What really robbed us wasn’t the pandemic.
I just finished reading a poignant article by Rachel Hislop entitled “Testing My Fertility at the End of My World”. It’s a personal essay with some melancholic teeth, and is the first in a series I’m certain to continue reading.
Hislop explores how women have lost so much over the last few years, and how the imagined life so many women around the world held onto (especially those in developed countries) is fading before their eyes. “I thought I had time,” she writes. “Who doesn’t?”
Cycles and seasons have felt especially present in my life of late. The personal needs and wants we experience as human beings are frequently subsumed by the tectonic crises of our age. How can one think about kids, and a home, and love, when we are inundated by the horrors of war, climate change, unethical AI, and a global inclination toward oligarchic totalitarianism?
“There is no clear way to have this conversation,” writes Hislop, “No elegant script for talking about the unsavory feelings that come up when you have to accept your life is going to look different than you thought it would.” She describes the sense of an inner timeline gone to seed, an envisioned plan for the future that suddenly isn’t going at all the way you thought it would be.
For many people, it was the pandemic that caused this sudden shift in thinking. The lockdowns, the masking; we faced a crises of immense proportions that challenged every aspect of our social and private lives.
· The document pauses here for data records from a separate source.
(** * Shallow embedding of [einx/expr/stage3.py]

    The concrete expression tree of einx (Axis, List, Concatenation,
    Composition, Marker), its checking constructors, the generic rewrite
    engine [_expr_map] with the operations built on it, and the resolver
    [solve] that maps a symbolic (stage2) tree to a concrete one. *)

From Stdlib Require Import ZArith List String Ascii Bool Lia RelationClasses.
From Stdlib Require Import SpecFloat.
Import ListNotations.
Open Scope Z_scope.
#[local] Set Warnings "-register-all".

(** ** Python exceptions and results *)

Inductive solve_message : Type :=
| SolverFailed (msg : string)
    (** [str(e)] of a [solver.SolveException] *)
| NoUniqueSolutionFor (name : string)
    (** "Found no unique solution for '<name>'" *)
| NoUniqueSolutions (names : list string)
    (** "Found no unique solutions for {<names>}" *)
| NonPositiveAxis (axis : string) (value : Z).
    (** "Axis '<axis>' has value <value> <= 0" *)

Inductive exn : Type :=
| ValueError
| TypeError
| AttributeError
| AssertionError
| RecursionError
| SolveValueException (m : solve_message).

Inductive res (A : Type) : Type :=
| Ok (a : A)
| Err (e : exn).
Arguments Ok {A} a.
Arguments Err {A} e.

Definition bind {A B} (m : res A) (k : A -> res B) : res B :=
  match m with Ok a => k a | Err e => Err e end.

Notation "'let*' x := m 'in' k" := (bind m (fun x => k))
  (at level 200, x name, m at level 100, k at level 200).

(** [l = [g(x) for x in xs]], evaluated left to right. *)
Fixpoint mapM {A B} (g : A -> res B) (xs : list A) : res (list B) :=
  match xs with
  | [] => Ok []
  | x :: xs' => let* y := g x in let* ys := mapM g xs' in Ok (y :: ys)
  end.

(** [[c for x in xs for c in g(x)]] *)
Fixpoint concat_mapM {A B} (g : A -> res (list B)) (xs : list A) : res (list B) :=
  match xs with
  | [] => Ok []
  | x :: xs' => let* y := g x in let* ys := concat_mapM g xs' in Ok (y ++ ys)
  end.

(** ** numpy integer widths *)

(** Reduction of a mathematical integer into the signed [w]-bit range, as
    numpy's fixed-width arithmetic and [astype] do. *)
Definition wrap (w : Z) (z : Z) : Z :=
  (z + 2 ^ (w - 1)) mod 2 ^ w - 2 ^ (w - 1).

Definition wrap64 := wrap 64.
Definition wrap32 := wrap 32.

Definition sum_Z (l : list Z) : Z := fold_right Z.add 0 l.
Definition prod_Z (l : list Z) : Z := fold_right Z.mul 1 l.

(** *** Arrays built from Python ints

    [np.prod(l)] and [np.sum(l)] first turn the Python list [l] into an
    array. numpy gives each [int] the dtype [long] (int64) when it fits,
    else [unsigned long long] (uint64) when it fits, else [object], and
    promotes these: int64 with uint64 gives float64, anything with object
    gives object. The empty array is float64. *)
Inductive dtype : Type := Int64 | UInt64 | Float64 | Object.

Definition int_dtype (z : Z) : dtype :=
  if (- 2 ^ 63 <=? z) && (z <? 2 ^ 63) then Int64
  else if (0 <=? z) && (z <? 2 ^ 64) then UInt64
  else Object.

Definition promote (a b : dtype) : dtype :=
  match a, b with
  | Object, _ | _, Object => Object
  | Float64, _ | _, Float64 => Float64
  | Int64, Int64 => Int64
  | UInt64, UInt64 => UInt64
  | _, _ => Float64
  end.

Definition array_dtype (l : list Z) : dtype :=
  match l with
  | [] => Float64
  | z :: l' => fold_left (fun d x => promote d (int_dtype x)) l' (int_dtype z)
  end.

(** An object array: [np.prod] and [np.sum] return a Python [int], which
    has no [astype], so the call raises [AttributeError]. *)
Definition np_object_dtype (l : list Z) : bool :=
  match array_dtype l with Object => true | _ => false end.

(** *** float64 arithmetic *)

(** binary64: 53 bits of precision, infinities at exponent 1024. *)
Definition f64_of_Z (z : Z) : spec_float := binary_normalize 53 1024 z 0 false.
Definition f64_add : spec_float -> spec_float -> spec_float := SFadd 53 1024.
Definition f64_mul : spec_float -> spec_float -> spec_float := SFmul 53 1024.

(** Truncation toward zero of a finite float; [None] for infinities and NaN. *)
Definition f64_trunc (f : spec_float) : option Z :=
  match f with
  | S754_zero _ => Some 0
  | S754_finite s m e =>
      let a := if 0 <=? e then Z.pos m * 2 ^ e else Z.pos m / 2 ^ (- e) in
      Some (if s then - a else a)
  | _ => None
  end.

(** The C cast of a double to a signed [w]-bit integer that numpy's
    [astype] performs, as x86-64 executes it: the truncated value when it
    is representable, the "integer indefinite" [-2^(w-1)] otherwise. *)
Definition f64_to_int (w : Z) (f : spec_float) : Z :=
  match f64_trunc f with
  | Some z => if (- 2 ^ (w - 1) <=? z) && (z <? 2 ^ (w - 1)) then z else - 2 ^ (w - 1)
  | None => - 2 ^ (w - 1)
  end.

(** [np.multiply.reduce] on a float64 array: the identity [1.0], then the
    elements multiplied in one left-to-right loop. *)
Definition f64_prod (l : list Z) : spec_float :=
  fold_left (fun acc z => f64_mul acc (f64_of_Z z)) l (f64_of_Z 1).

(** numpy's [pairwise_sum] on float64: below 8 elements a loop from [-0.0];
    up to 128 elements eight interleaved accumulators combined as
    [((r0+r1)+(r2+r3))+((r4+r5)+(r6+r7))], then the remaining elements;
    beyond that the two halves (the first rounded down to a multiple of 8)
    summed separately. [fuel] is the length of the array. *)
Definition f64_sum_loop (a : list spec_float) (init : spec_float) : spec_float :=
  fold_left f64_add a init.

Definition pairwise_block (a : list spec_float) : spec_float :=
  let n := List.length a in
  let k := Nat.div n 8 in
  let r j := f64_sum_loop (map (fun i => nth (j + 8 * i)%nat a S754_nan) (seq 1 (k - 1)%nat))
                          (nth j a S754_nan) in
  let res := f64_add (f64_add (f64_add (r 0%nat) (r 1%nat)) (f64_add (r 2%nat) (r 3%nat)))
                     (f64_add (f64_add (r 4%nat) (r 5%nat)) (f64_add (r 6%nat) (r 7%nat))) in
  f64_sum_loop (skipn (8 * k)%nat a) res.

Fixpoint pairwise_sum_aux (fuel : nat) (a : list spec_float) : spec_float :=
  let n := List.length a in
  if Nat.ltb n 8 then f64_sum_loop a (S754_zero true)
  else if Nat.leb n 128 then pairwise_block a
  else match fuel with
       | O => S754_nan
       | S fuel' =>
           let n2 := (Nat.div n 2 - Nat.modulo (Nat.div n 2) 8)%nat in
           f64_add (pairwise_sum_aux fuel' (firstn n2 a)) (pairwise_sum_aux fuel' (skipn n2 a))
       end.

Definition pairwise_sum (a : list spec_float) : spec_float :=
  pairwise_sum_aux (List.length a) a.

(** [np.add.reduce] on a float64 array: the identity [0.0] plus the
    pairwise sum of all elements. *)
Definition f64_sum (l : list Z) : spec_float :=
  f64_add (S754_zero false) (pairwise_sum (map f64_of_Z l)).

(** *** [np.prod(l).astype(int)] and [np.sum(l).astype("int32")] *)

(** The value for an int64, uint64 or float64 array: integer products wrap
    at 64 bits (a uint64 result cast to int64 keeps its low 64 bits); a
    float64 product is rounded, then cast. An object array never reaches
    the cast ([np_object_dtype]). *)
Definition np_prod_astype_int (l : list Z) : Z :=
  match array_dtype l with
  | Float64 => f64_to_int 64 (f64_prod l)
  | _ => wrap64 (prod_Z l)
  end.

(** The same for [np.sum(l).astype("int32")]: an integer sum wraps at 64
    bits, then its low 32 bits are kept. *)
Definition np_sum_astype_int32 (l : list Z) : Z :=
  match array_dtype l with
  | Float64 => f64_to_int 32 (f64_sum l)
  | _ => wrap32 (wrap64 (sum_Z l))
  end.

(** [int(x)] of the elements of [np.asarray(l)]: exact for an integer or
    object array, the rounded float otherwise (a Python int below [2^64]
    always rounds to a finite float). *)
Definition np_asarray_ints (l : list Z) : list Z :=
  match array_dtype l with
  | Float64 => map (fun z => match f64_trunc (f64_of_Z z) with Some k => k | None => z end) l
  | _ => l
  end.

(** ** Stage 3 expressions *)

Inductive expr : Type :=
| Composition (value : Z) (inner : expr)
| List (value : Z) (children : list expr)
| Axis (name : string) (value : Z)
| Concatenation (value : Z) (children : list expr)
| Marker (value : Z) (inner : expr).

Definition value (e : expr) : Z :=
  match e with
  | Composition v _ | List v _ | Axis _ v | Concatenation v _ | Marker v _ => v
  end.

(** [__len__] *)
Fixpoint len (e : expr) : nat :=
  match e with
  | Composition _ _ => 1
  | List _ cs => fold_right (fun c n => (len c + n)%nat) 0%nat cs
  | Axis _ _ => 1
  | Concatenation _ _ => 1
  | Marker _ i => len i
  end.

Definition is_List (e : expr) : bool :=
  match e with List _ _ => true | _ => false end.
Definition is_Marker (e : expr) : bool :=
  match e with Marker _ _ => true | _ => false end.
Definition is_Composition (e : expr) : bool :=
  match e with Composition _ _ => true | _ => false end.
Definition is_Concatenation (e : expr) : bool :=
  match e with Concatenation _ _ => true | _ => false end.
Definition is_Axis (e : expr) : bool :=
  match e with Axis _ _ => true | _ => false end.

(** [Axis.__init__] names an unnamed axis ["unnamed.<id(self)>"]. *)
Definition unnamed_prefix : string := "unnamed.".

Definition axis_name (name : option string) (self_id : string) : string :=
  match name with Some n => n | None => unnamed_prefix ++ self_id end.

Definition mkAxis (name : option string) (self_id : string) (v : Z) : expr :=
  Axis (axis_name name self_id) v.

(** [Axis.is_unnamed]: [self.name.startswith("unnamed.")] *)
Definition is_unnamed_name (n : string) : bool := String.prefix unnamed_prefix n.

(** [Composition.__init__] *)
Definition mkComposition (inner : expr) : expr := Composition (value inner) inner.

(** [List.__init__]: the value is computed first (raising
    [AttributeError] for an object array), then each child is checked in
    turn. *)
Definition mkList (children : list expr) : res expr :=
  if np_object_dtype (map value children) then Err AttributeError else
  let v := np_prod_astype_int (map value children) in
  if existsb is_List children then Err ValueError else Ok (List v children).

(** [Concatenation.__init__] *)
Definition mkConcatenation (children : list expr) : res expr :=
  match children with
  | [] => Err ValueError
  | _ =>
      if np_object_dtype (map value children) then Err AttributeError else
      let v := np_sum_astype_int32 (map value children) in
      if existsb (fun c => negb (Nat.eqb (len c) 1)) children then Err ValueError
      else Ok (Concatenation v children)
  end.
As a society, we largely failed to act responsibly, and as individuals we are still grappling with the consequences, one way or another.
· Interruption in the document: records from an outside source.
Lemma do_work_keeps_close_inv (s0 s s' : pool) (k : nat) :
  do_work k s = Some s' -> close_inv s0 s -> close_inv s0 s'.
Proof.
  intros H [Ht Hinv]. unfold do_work in H.
  destruct (nth_error (workers s) k) as [pc| ] eqn:Ek; [|discriminate].
  assert (Hwait : all_since waiting_ok s0 s -> False).
  { intros Hall. destruct (Hall k pc Ek) as [_ ->]. discriminate H. }
  assert (Hleave : forall j,
    closer s = CJoin j \/ closer s = C39 \/ closer s = CReturned ->
    m_task s = Some (stored s0) -> m_accept_work s = false ->
    all_since (leaving_ok (stored s0)) s0 s ->
    terminated s' = false /\ closer s' = closer s
    /\ m_task s' = Some (stored s0) /\ m_accept_work s' = false
    /\ all_since (leaving_ok (stored s0)) s0 s').
  { intros j Hc Htask Ha Hall.
    pose proof (Hall k pc Ek) as Hk.
    destruct (notify_done_fields s) as (Hw & Htk & Hacc & He & Hterm & _).
    assert (Hnc : closer (notify_done s) = closer s).
    { apply notify_done_closer. intros w.
      destruct Hc as [Hc|[Hc|Hc] ]; rewrite Hc; discriminate. }
    rewrite Ha, Htask in H.
    destruct pc; try discriminate H;
      try (destruct (m_mutex s); [discriminate H|]);
      injection H as <-;
      cbn [terminated closer m_task m_accept_work set_worker set_workers
           set_mutex set_active add_executed];
      rewrite ?Hnc, ?Htk, ?Hacc, ?Hterm;
      (split; [exact Ht|]); (split; [reflexivity|]);
      (split; [exact Htask|]); (split; [exact Ha|]).
    - (* W67 *)
      destruct Hk as [ [_ Hpc]|[_ Hpc] ]; discriminate Hpc.
    - (* W68: leaves *)
      eapply all_since_set with (k := k); [exact Hall | reflexivity | reflexivity |].
      destruct Hk as [ [_ Hpc]|[Hlg _] ]; [discriminate Hpc|].
      right. split; [exact Hlg | reflexivity].
    - (* W69 *)
      destruct Hk as [ [_ Hpc]|[_ Hpc] ]; discriminate Hpc.
    - (* W69_relock *)
      eapply all_since_set with (k := k); [exact Hall | reflexivity | reflexivity |].
      destruct Hk as [ [Hlg _]|[_ Hpc] ]; [|discriminate Hpc].
      left. split; [exact Hlg | reflexivity].
    - (* W70 *)
      eapply all_since_set with (k := k); [exact Hall | reflexivity | reflexivity |].
      destruct Hk as [ [Hlg _]|[_ Hpc] ]; [|discriminate Hpc].
      left. split; [exact Hlg | reflexivity].
    - (* W71: the call *)
      destruct Hk as [ [Hlg _]|[_ Hpc] ]; [|discriminate Hpc].
      intros i pc Hi.
      change (nth_error (replace_nth k W72 (workers s)) i = Some pc) in Hi.
      change (leaving_ok (stored s0) (calls_of i (executed s0))
                (calls_of i ((k, stored s0) :: executed s)) pc).
      rewrite nth_error_replace_nth in Hi. rewrite calls_of_cons.
      destruct (Nat.eqb_spec i k) as [->|Hne].
      + rewrite Ek in Hi. cbn in Hi. injection Hi as <-.
        rewrite Nat.eqb_refl. right. split; [rewrite Hlg; reflexivity | reflexivity].
      + destruct (Nat.eqb_spec k i) as [->|_]; [congruence|].
        apply Hall. exact Hi.
    - (* W72 *)
      eapply all_since_set with (k := k); [exact Hall | reflexivity | reflexivity |].
      destruct Hk as [ [_ Hpc]|[Hlg _] ]; [discriminate Hpc|].
      right. split; [exact Hlg | reflexivity].
    - (* W73 *)
      eapply all_since_set with (k := k); [exact Hall | reflexivity | reflexivity |].
      destruct Hk as [ [_ Hpc]|[Hlg _] ]; [discriminate Hpc|].
      right. split; [exact Hlg | reflexivity].
    - (* W74 *)
      eapply all_since_set with (k := k); [exact Hall | | exact He |].
      { cbn. rewrite Hw. reflexivity. }
      destruct Hk as [ [_ Hpc]|[Hlg _] ]; [discriminate Hpc|].
      right. split; [exact Hlg | reflexivity]. }
  unfold close_inv.
  destruct (closer s) as [w| | | |j| | ] eqn:Ec;
    try (destruct Hinv as (_ & _ & Hall); destruct (Hwait Hall)).
  - destruct Hinv as (Htask & Ha & Hall).
    destruct (Hleave j (or_introl eq_refl) Htask Ha Hall)
      as (H1 & H2 & H3 & H4 & H5).
    rewrite H2. auto.
  - destruct Hinv as (Htask & Ha & Hall).
    destruct (Hleave O (or_intror (or_introl eq_refl)) Htask Ha Hall)
      as (H1 & H2 & H3 & H4 & H5).
    rewrite H2. auto.
  - destruct Hinv as (Htask & Ha & Hall).
    destruct (Hleave O (or_intror (or_intror eq_refl)) Htask Ha Hall)
      as (H1 & H2 & H3 & H4 & H5).
    rewrite H2. auto.
Qed.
But, I’m here to tell you that it wasn’t the pandemic that made things bad. Despite the deaths of friends and loved-ones, despite the frantic state we needed to inhabit as we clawed for security in a world gone mad, the pandemic actually enlightened problems that already existed far more than it created original difficulties.
When I say that society failed, I’m not being hyperbolic. Our society is an expression of how we care for one another, a practical community of mutual support (or lack thereof). And none of our societies were prepared for what the pandemic would bring. The flaws in our communities and governments were shown in sudden, sharp relief. Everyone could see, for the first time, that these were not cosmetic problems, but cracks in the foundation of our national and international identities.
They say you can tell the health of a society by how it cares for its most disadvantaged members. If ours were a healthy society, we would have managed the pandemic holistically; our public systems and private experiences would have risen to the challenge of caring for one another. Instead, we saw a crumbling of the fructuous neoliberal order, a further weakening of a hierarchy that’s been on shaky legs since the 1970s.
We’re all grappling with aspects of the problems that Hislop is contemplating in her essay, though women (as usual) and other historically marginalized groups suffer the brunt of these problems in unique and widespread ways. But, we have to come to terms with the dissolution of the siloed self if we want to affect real change. We do have to let go of some of our dreams of private autonomous lives… because those dreams were always shadows in the mist. None of us are isolated. None of our private lives can be disentangled from the communities of which we are a part.
But this isn’t a bad thing. Scary, perhaps: frightening for how different it is than the myth of self-actualized independence that has been long presented as an American Norm. But, not bad.
Hislop writes about falling back in love with “the reality of now.” She points us toward the repressed conversations in our communities and our lives. She suggests that we learn to accept the unknown, in all its terrible intimacy. And, I agree. But, as we’re doing that, we should keep an eye toward the future that we can collectively inspire. Not a future of bigger cars and the white-picket fences of the capitalistic utopia, but one of earnest love and support for our fellow creatures, of non-hierarchical forms of organization, and of the resilience that comes from caring actively for one-another in times of duress.
I believe this future of self-betterment and mutual aid is possible, and I believe that the cracks we’ve all noticed these last few years are just the signposts pointing the way.